Cela dit, tout porte à croire que le marché immobilier canadien se dirige vers un recul graduel et ordonné. Plusieurs signes d’essoufflement se sont d’ailleurs manifestés récemment. À Vancouver, le nombre de transactions et les prix sont en baisse depuis quelques mois. Un plafonnement du marché est également répertorié dans plusieurs régions, dont Calgary, Edmonton, Saint-Jean (N.-B.), Saskatoon et St. Catharines. Plusieurs facteurs militent pour une modération du marché immobilier au pays. Après une reprise économique soutenue, qui a notamment permis au marché du travail de récupérer entièrement les emplois perdus durant la récession, les conditions économiques se sont assombries récemment.

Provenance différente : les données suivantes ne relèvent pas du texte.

(** A loop whose every turn counts one detail under its own status. *)
Lemma forOfAcc_count {A : Type} (items : list A)
  (body : A -> HealthService.Tally -> M HealthService.Tally) :
  (forall x t w, exists detail w',
      body x t w
      = (Ok (HealthService.count (d_status detail) detail t), w')) ->
  forall t w, exists t' w' details,
    forOfAcc items body t w = (Ok t', w')
    /\ List.length details = List.length items
    /\ HealthService.t_details t' = HealthService.t_details t ++ details
    /\ HealthService.t_healthy t'
       = HealthService.t_healthy t + countOf HEALTHY (map d_status details)
    /\ HealthService.t_unhealthy t'
       = HealthService.t_unhealthy t
         + countOf UNHEALTHY (map d_status details)
    /\ HealthService.t_degraded t'
       = HealthService.t_degraded t
         + countOf DEGRADED (map d_status details)
    /\ HealthService.t_unknown t'
       = HealthService.t_unknown t + countOf UNKNOWN (map d_status details).
Proof.
  intros Hbody. induction items as [|x rest IH]; intros t w.
  - exists t, w, []. cbn. rewrite app_nil_r.
    repeat split; unfold countOf; cbn; try reflexivity; lia.
  - destruct (Hbody x t w) as (detail & w1 & Hx).
    destruct (IH (HealthService.count (d_status detail) detail t) w1)
      as (t' & w' & details & Hrun & Hlen & Hd & Hh & Hu & Hg & Hk).
    destruct (count_fields (d_status detail) detail t)
      as (Cd & Ch & Cu & Cg & Ck).
    exists t', w', (detail :: details).
    cbn [forOfAcc]. unfold bind at 1. rewrite Hx, Hrun.
    change (map d_status (detail :: details))
      with ([d_status detail] ++ map d_status details).
    rewrite !countOf_app.
    repeat split.
    + cbn. now rewrite Hlen.
    + rewrite Hd, Cd, <- app_assoc. reflexivity.
    + lia.
    + lia.
    + lia.
    + lia.
Qed.

Lemma countOf_total (l : list ServiceStatus) :
  countOf HEALTHY l + countOf UNHEALTHY l + countOf DEGRADED l
  + countOf UNKNOWN l = Z.of_nat (List.length l)
  /\ 0 <= countOf HEALTHY l /\ 0 <= countOf UNHEALTHY l
  /\ 0 <= countOf DEGRADED l /\ 0 <= countOf UNKNOWN l.
Proof.
  split; [|unfold countOf; lia].
  induction l as [|s r IH]; [reflexivity|].
  change (s :: r) with ([s] ++ r).
  rewrite !countOf_app, length_app, Nat2Z.inj_add.
  assert (H1 : countOf HEALTHY [s] + countOf UNHEALTHY [s]
               + countOf DEGRADED [s] + countOf UNKNOWN [s]
               = Z.of_nat (List.length [s]))
    by (destruct s; reflexivity).
  lia.
Qed.
(** The [try] block of [hide_message_in_image]. *)
Definition hide_message_in_image_body
    (image_path encrypted_message output_path : str) : io bool :=
  img_array ← load_image_array image_path;
  '(height, width) ← io_lift (shape_hw (nd_shape img_array));
  let channels := shape_channels (nd_shape img_array) in
  binary_message ← io_lift (b ← text_to_binary encrypted_message;
                            mret (b ++ END_MARKER));
  let message_length := Z.of_nat (length binary_message) in
  let max_capacity := height * width * channels in
  if message_length >? max_capacity
  then io_raise (MkExn ValueError
                   (too_large_message max_capacity message_length))
  else
    flat_img ← io_lift (np_eval (
      flat_img ← np_new uint8 (nd_flat img_array);
      binary_array ← np_new uint8 (map Z_of_bit binary_message);
      flat_img ← fast_embed_pixels binary_array flat_img;
      a ← np_read flat_img;
      mret (a_data a)));
    stego_array ← io_lift (reshape flat_img (nd_shape img_array));
    stego_img ← io_lift (Image_fromarray stego_array);
    _ ← write_file output_path (ImageFile stego_img);
    _ ← print ([0x2705] ++ lit " Message hidden successfully! Capacity used: "
               ++ str_of_int message_length ++ lit "/"
               ++ str_of_int max_capacity ++ lit " bits ("
               ++ percent_2f message_length max_capacity ++ lit "%)");
    mret true.

(** [hide_message_in_image]: every exception of the body is caught,
    reported on the standard output and turned into [False]. *)
Definition hide_message_in_image
    (image_path encrypted_message output_path : str) : io bool :=
  io_try (hide_message_in_image_body image_path encrypted_message output_path)
    (fun e =>
       _ ← print ([0x274C] ++ lit " Error hiding message: " ++ exn_msg e);
       mret false).
(* ===== verification/DList.v ===== *)
(** * Doubly linked lists

    Models the list macros of [qae_mem_utils.h], by which the memory driver, in
    the kernel and in user space, keeps its slabs in lists and hash chains.  A
    pointer is an address, 0 for NULL.  The two link fields a list uses (those
    the macros' [mode] names) are a map from the address of an element to its
    links; an access outside the map is a fault.  The macros are shown to be
    the operations of a list of addresses. *)

From S2P Require Import Prelude.

#[local] Open Scope Z_scope.
#[local] Open Scope qat_scope.

Module DList.

Record link := Link { pPrev : Z; pNext : Z }.

(** The head and the tail pointer of a list. *)
Record dlist := DL { head : Z; tail : Z }.
Definition empty : dlist := DL 0 0.

Abbreviation links := (gmap Z link).

(** [p->pPrev = v] and [p->pNext = v] *)
Definition set_prev (p v : Z) (ls : links) : option links :=
  l ← ls !! p; Some (<[p := Link v (pNext l)]> ls).
Definition set_next (p v : Z) (ls : links) : option links :=
  l ← ls !! p; Some (<[p := Link (pPrev l) v]> ls).

Definition ADD_ELEMENT_TO_HEAD_LIST (e : Z) (ls : links) (d : dlist) : option (links * dlist) :=
  ls ← set_prev e 0 ls;
  if head d =? 0 then
    ls ← set_next e 0 ls; Some (ls, DL e e)
  else
    ls ← set_next e (head d) ls;
    ls ← set_prev (head d) e ls; Some (ls, DL e (tail d)).

Definition ADD_ELEMENT_TO_END_LIST (e : Z) (ls : links) (d : dlist) : option (links * dlist) :=
  ls ← set_next e 0 ls;
  if tail d =? 0 then
    ls ← set_prev e 0 ls; Some (ls, DL e e)
  else
    ls ← set_prev e (tail d) ls;
    ls ← set_next (tail d) e ls; Some (ls, DL (head d) e).

Definition REMOVE_ELEMENT_FROM_LIST (e : Z) (ls : links) (d : dlist) : option (links * dlist) :=
  l ← ls !! e;
  if negb (pPrev l =? 0) then
    ls ← set_next (pPrev l) (pNext l) ls;
    if negb (pNext l =? 0) then
      ls ← set_prev (pNext l) (pPrev l) ls; Some (ls, d)
    else Some (ls, DL (head d) (pPrev l))
  else if negb (pNext l =? 0) then
    ls ← set_prev (pNext l) 0 ls; Some (ls, DL (pNext l) (tail d))
  else Some (ls, DL 0 0).

(** The elements a loop [for (p = head; p != NULL; p = p->pNext)] visits. *)
Fixpoint walk (fuel : nat) (ls : links) (p : Z) : option (list Z) :=
  if p =? 0 then Some [] else
  match fuel with
  | O => None
  | S fuel => l ← ls !! p; rest ← walk fuel ls (pNext l); Some (p :: rest)
  end.
Definition dlist_elements (ls : links) (d : dlist) : option (list Z) := walk (size ls) ls (head d).

(** ** Shape *)

(** From [xs] on, with [p] before and [q] behind it. *)
Fixpoint dseg (ls : links) (p : Z) (xs : list Z) (q : Z) : Prop :=
  match xs with
  | [] => True
  | x :: xs => x ≠ 0 ∧ ls !! x = Some (Link p (List.hd q xs)) ∧ dseg ls x xs q
  end.

(** [d] is a list of the elements [xs]. *)
Definition is_list (ls : links) (d : dlist) (xs : list Z) : Prop :=
  NoDup xs ∧ dseg ls 0 xs 0 ∧ head d = List.hd 0 xs ∧ tail d = List.last xs 0.

Lemma dseg_app ls p xs ys q :
  dseg ls p (xs ++ ys) q ↔ dseg ls p xs (List.hd q ys) ∧ dseg ls (List.last xs p) ys q.
Proof.
  revert p. induction xs as [|x xs IH]; intros p; [naive_solver|].
  cbn [app dseg]. rewrite IH.
  replace (List.last (x :: xs) p) with (List.last xs x)
    by (destruct xs as [|y xs]; [done|]; cbn [List.last]; clear;
        revert y; induction xs as [|z xs IH]; intros y; [done|apply (IH z)]).
  destruct xs; naive_solver.
Qed.

Lemma dseg_frame ls ls' p xs q :
  (∀ x, x ∈ xs → ls' !! x = ls !! x) → dseg ls p xs q → dseg ls' p xs q.
Proof.
  revert p. induction xs as [|x xs IH]; intros p Hf; [done|]. cbn [dseg].
  intros (Hx & Hl & Hs). rewrite Hf by set_solver. split_and!; [done..|].
  apply IH; [|done]. intros y Hy. apply Hf. set_solver.
Qed.

Lemma dseg_elem ls p xs q x : dseg ls p xs q → x ∈ xs → x ≠ 0 ∧ is_Some (ls !! x).
Proof.
  revert p. induction xs as [|y xs IH]; intros p Hs Hx; [set_solver|].
  destruct Hs as (? & ? & ?). apply elem_of_cons in Hx as [->|Hx]; [eauto|by eapply IH].
Qed.

Lemma last_elem (xs : list Z) d : xs ≠ [] → List.last xs d ∈ xs.
Proof.
  induction xs as [|x xs IH]; [done|]. intros _. destruct xs as [|y xs]; [set_solver|].
  apply list_elem_of_further. by apply IH.
Qed.

Lemma last_cons_ne (x : Z) xs d : xs ≠ [] → List.last (x :: xs) d = List.last xs d.
Proof. by destruct xs. Qed.

Lemma last_app_cons (xs ys : list Z) y d : List.last (xs ++ y :: ys) d = List.last (y :: ys) d.
Proof. induction xs as [|x xs IH]; [done|]. rewrite <- IH. cbn. by destruct xs. Qed.

Lemma is_list_empty ls : is_list ls empty [].
Proof. repeat split. apply NoDup_nil_2. Qed.

Lemma is_list_frame ls ls' d xs :
  (∀ x, x ∈ xs → ls' !! x = ls !! x) → is_list ls d xs → is_list ls' d xs.
Proof. intros Hf (? & Hs & ?). split; [done|]. split; [by eapply dseg_frame|done]. Qed.

Lemma is_list_elem ls d xs x : is_list ls d xs → x ∈ xs → x ≠ 0 ∧ is_Some (ls !! x).
Proof. intros (_ & Hs & _). by eapply dseg_elem. Qed.

Lemma is_list_nil ls d xs : is_list ls d xs → (head d = 0 ↔ xs = []) ∧ (tail d = 0 ↔ xs = []).
Proof.
  intros (_ & Hs & Hh & Ht). rewrite Hh, Ht. destruct xs as [|x xs]; [done|].
  pose proof (dseg_elem _ _ _ _ x Hs ltac:(set_solver)) as [? _].
  pose proof (dseg_elem _ _ _ _ _ Hs (last_elem (x :: xs) 0 ltac:(done))) as [? _]. naive_solver.
Qed.

(** The head of the part [ys] of a segment can be given another [pPrev], ... *)
Lemma dseg_set_prev ls p p' y ys q :
  y ∉ ys → dseg ls p (y :: ys) q →
  ∃ ls', set_prev y p' ls = Some ls' ∧ dseg ls' p' (y :: ys) q ∧ ∀ z, z ≠ y → ls' !! z = ls !! z.
Proof.
  intros Hy (Hy0 & Hl & Hs). unfold set_prev. rewrite Hl. eexists. split; [reflexivity|]. split.
  - split; [done|]. rewrite lookup_insert_eq. split; [done|]. eapply dseg_frame, Hs.
    intros z Hz. apply lookup_insert_ne. by intros ->.
  - intros z Hz. by apply lookup_insert_ne.
Qed.

(** ... and its last element another [pNext]. *)
Lemma dseg_set_next ls p xs x q q' :
  x ∉ xs → dseg ls p (xs ++ [x]) q →
  ∃ ls', set_next x q' ls = Some ls' ∧ dseg ls' p (xs ++ [x]) q' ∧ ∀ z, z ≠ x → ls' !! z = ls !! z.
Proof.
  intros Hx (Hs & Hx0 & Hl & _)%dseg_app. unfold set_next. rewrite Hl. eexists. split; [reflexivity|].
  split.
  - apply dseg_app. split.
    + eapply dseg_frame, Hs. intros z Hz. apply lookup_insert_ne. by intros ->.
    + split; [done|]. by rewrite lookup_insert_eq.
  - intros z Hz. by apply lookup_insert_ne.
Qed.

(** ** The macros are the operations of a list *)

Lemma set_prev_Some p v ls l : ls !! p = Some l → set_prev p v ls = Some (<[p := Link v (pNext l)]> ls).
Proof. unfold set_prev. by intros ->. Qed.
Lemma set_next_Some p v ls l : ls !! p = Some l → set_next p v ls = Some (<[p := Link (pPrev l) v]> ls).
Proof. unfold set_next. by intros ->. Qed.

Lemma set_dom p v ls ls' : set_prev p v ls = Some ls' ∨ set_next p v ls = Some ls' → dom ls' = dom ls.
Proof.
  unfold set_prev, set_next. destruct (ls !! p) eqn:E; [|naive_solver]. apply elem_of_dom_2 in E.
  cbn. intros [[= <-]|[= <-]]; set_solver.
Qed.

Lemma add_head_spec e ls d xs :
  is_list ls d xs → e ∉ xs → e ≠ 0 → is_Some (ls !! e) →
  ∃ ls' d', ADD_ELEMENT_TO_HEAD_LIST e ls d = Some (ls', d') ∧ is_list ls' d' (e :: xs) ∧
    (∀ y, y ∉ e :: xs → ls' !! y = ls !! y) ∧ dom ls' = dom ls.
Proof.
  intros Hl He H0 [l Hel]. pose proof (is_list_nil _ _ _ Hl) as [Hnil _].
  destruct Hl as (Hnd & Hs & Hh & Ht). unfold ADD_ELEMENT_TO_HEAD_LIST.
  rewrite (set_prev_Some _ _ _ _ Hel). cbn [mbind option_bind].
  rewrite !(set_next_Some _ _ _ (Link 0 (pNext l))) by apply lookup_insert_eq.
  cbn [mbind option_bind pPrev]. rewrite !insert_insert_eq.
  assert (e ∈ dom ls) as Hdom by by apply elem_of_dom_2 in Hel.
  destruct xs as [|x xs].
  - rewrite (proj2 (Z.eqb_eq _ _)) by by apply Hnil. eexists _, _. split; [reflexivity|]. split; [|split].
    + repeat split; [apply NoDup_singleton|done|apply lookup_insert_eq].
    + intros y Hy. apply lookup_insert_ne. set_solver.
    + set_solver.
  - rewrite (proj2 (Z.eqb_neq _ _)) by (intros Hz; by apply Hnil in Hz).
    rewrite Hh. cbn [List.hd]. apply NoDup_cons in Hnd as [Hx Hnd].
    destruct (dseg_set_prev (<[e := Link 0 x]> ls) 0 e x xs 0 Hx) as (ls' & E & Hs' & Hf).
    { eapply dseg_frame, Hs. intros z Hz. apply lookup_insert_ne. set_solver. }
    rewrite E. cbn [mbind option_bind]. eexists _, _. split; [reflexivity|].
    assert (x ≠ e) by set_solver. split; [|split].
    + split; [by do 2 (apply NoDup_cons_2; [set_solver|])|]. split.
      * split; [done|]. split; [|done]. rewrite Hf by done. apply lookup_insert_eq.
      * split; [done|]. cbn [tail]. by rewrite Ht.
    + intros y Hy. rewrite Hf by set_solver. apply lookup_insert_ne. set_solver.
    + rewrite (set_dom _ _ _ _ (or_introl E)). set_solver.
Qed.

Lemma add_end_spec e ls d xs :
  is_list ls d xs → e ∉ xs → e ≠ 0 → is_Some (ls !! e) →
  ∃ ls' d', ADD_ELEMENT_TO_END_LIST e ls d = Some (ls', d') ∧ is_list ls' d' (xs ++ [e]) ∧
    (∀ y, y ∉ e :: xs → ls' !! y = ls !! y) ∧ dom ls' = dom ls.
Proof.
  intros Hl He H0 [l Hel]. pose proof (is_list_nil _ _ _ Hl) as [_ Hnil].
  destruct Hl as (Hnd & Hs & Hh & Ht). unfold ADD_ELEMENT_TO_END_LIST.
  rewrite (set_next_Some _ _ _ _ Hel). cbn [mbind option_bind].
  rewrite !(set_prev_Some _ _ _ (Link (pPrev l) 0)) by apply lookup_insert_eq.
  cbn [mbind option_bind pNext]. rewrite !insert_insert_eq.
  assert (e ∈ dom ls) as Hdom by by apply elem_of_dom_2 in Hel.
  destruct xs as [|x xs _] using rev_ind.
  - rewrite (proj2 (Z.eqb_eq _ _)) by by apply Hnil. eexists _, _. split; [reflexivity|]. split; [|split].
    + repeat split; [apply NoDup_singleton|done|apply lookup_insert_eq].
    + intros y Hy. apply lookup_insert_ne. set_solver.
    + set_solver.
  - rewrite (proj2 (Z.eqb_neq _ _)) by (intros Hz; apply Hnil in Hz; by destruct xs).
    rewrite Ht, last_last.
    assert (x ∉ xs) as Hxn by (apply NoDup_app in Hnd as (_ & Hx & _); set_solver).
    destruct (dseg_set_next (<[e := Link x 0]> ls) 0 xs x 0 e Hxn) as (ls' & E & Hs' & Hf).
    { eapply dseg_frame, Hs. intros z Hz. apply lookup_insert_ne. set_solver. }
    rewrite E. cbn [mbind option_bind]. eexists _, _. split; [reflexivity|].
    assert (x ≠ e) by set_solver. split; [|split].
    + split.
      { rewrite (Permutation_app_comm (xs ++ [x]) [e]). by apply NoDup_cons_2. }
      split; [|by rewrite last_last; destruct xs; cbn [app List.hd head] in *].
      apply dseg_app. split; [done|]. rewrite last_last. split; [done|].
      rewrite Hf by done. by rewrite lookup_insert_eq.
    + intros y Hy. rewrite Hf by set_solver. apply lookup_insert_ne. set_solver.
    + rewrite (set_dom _ _ _ _ (or_intror E)). set_solver.
Qed.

L’économie canadienne étant très ouverte au commerce extérieur, les difficultés en Europe et les inquiétudes sur les marchés financiers internationaux ont une grande incidence au pays. Ainsi, l’évolution du marché du travail est plus erratique depuis quelques mois et les perspectives de création d’emplois ont nettement diminué. La confiance des ménages s’est d’ailleurs détériorée depuis le printemps dernier.
La croissance des salaires a aussi ralenti récemment. La variation annuelle de la rémunération hebdomadaire moyenne est passée de 4,5 % en janvier dernier à 2,2 % en novembre. Si on tient compte du taux annuel d’inflation totale de 2,9 %, la progression de la rémunération en termes réels est légèrement en territoire négatif. C’est donc dire que le pouvoir d’achat des travailleurs canadiens s’est quelque peu détérioré durant la période. Une situation peu propice aux dépenses de consommation tout comme à l’investissement résidentiel.
La hausse des prix des propriétés survenue au cours des dernières années devient à elle seule un frein de plus en plus important pour le marché immobilier. Malgré un léger repli au troisième trimestre de 2011, le ratio du prix moyen des maisons existantes sur le revenu disponible des ménages demeure très élevé d’un point de vue historique. Visiblement, l’achat d’une maison devient de moins en moins abordable. Cela dit, le maintien de taux d’intérêt exceptionnellement bas d’un point de vue historique limite pour l’instant la détérioration de l’abordabilité du marché immobilier canadien. Ainsi, l’indice d’abordabilité comptabilisé par les Études économiques du Mouvement Desjardins évolue actuellement à un niveau légèrement sous sa moyenne historique. D’ici quelques années, les taux pourraient toutefois être plus élevés, ce qui devrait se traduire par une détérioration de l’abordabilité.
En terminant, la situation financière des ménages canadiens pourrait de plus en plus porter ombrage au marché immobilier. L’ampleur de la dette des ménages va de sommets historiques en sommets historiques, et la vive augmentation du crédit hypothécaire qui a accompagné l’euphorie des dernières années au sein du marché immobilier en est une grande responsable. La situation n’est pas trop préoccupante pour l’instant, car les taux d’intérêt demeurent très bas. Ainsi, le service de la dette des ménages se maintient sous la barre des 7,5 % depuis 2009 (graphique 21) et le nombre de prêts en souffrance est relativement faible (graphique 22). Cela dit, étant presque à un creux, les taux d’intérêt ne pourront que remonter un jour ou l’autre. Même si la plupart des analyses se veulent rassurantes, certains ménages pourraient avoir plus de difficultés à respecter leurs obligations financières lorsque les hausses de taux commenceront à se matérialiser.
Plusieurs intervenants ont d’ailleurs commencé à mettre les Canadiens en garde contre un endettement trop élevé, dont les responsables de la Banque du Canada et le gouvernement fédéral. On peut croire que le message est de plus en plus entendu et que la prudence sera davantage au rendez-vous. Or, un ralentissement de l’endettement des ménages passe nécessairement par une progression plus lente du marché immobilier.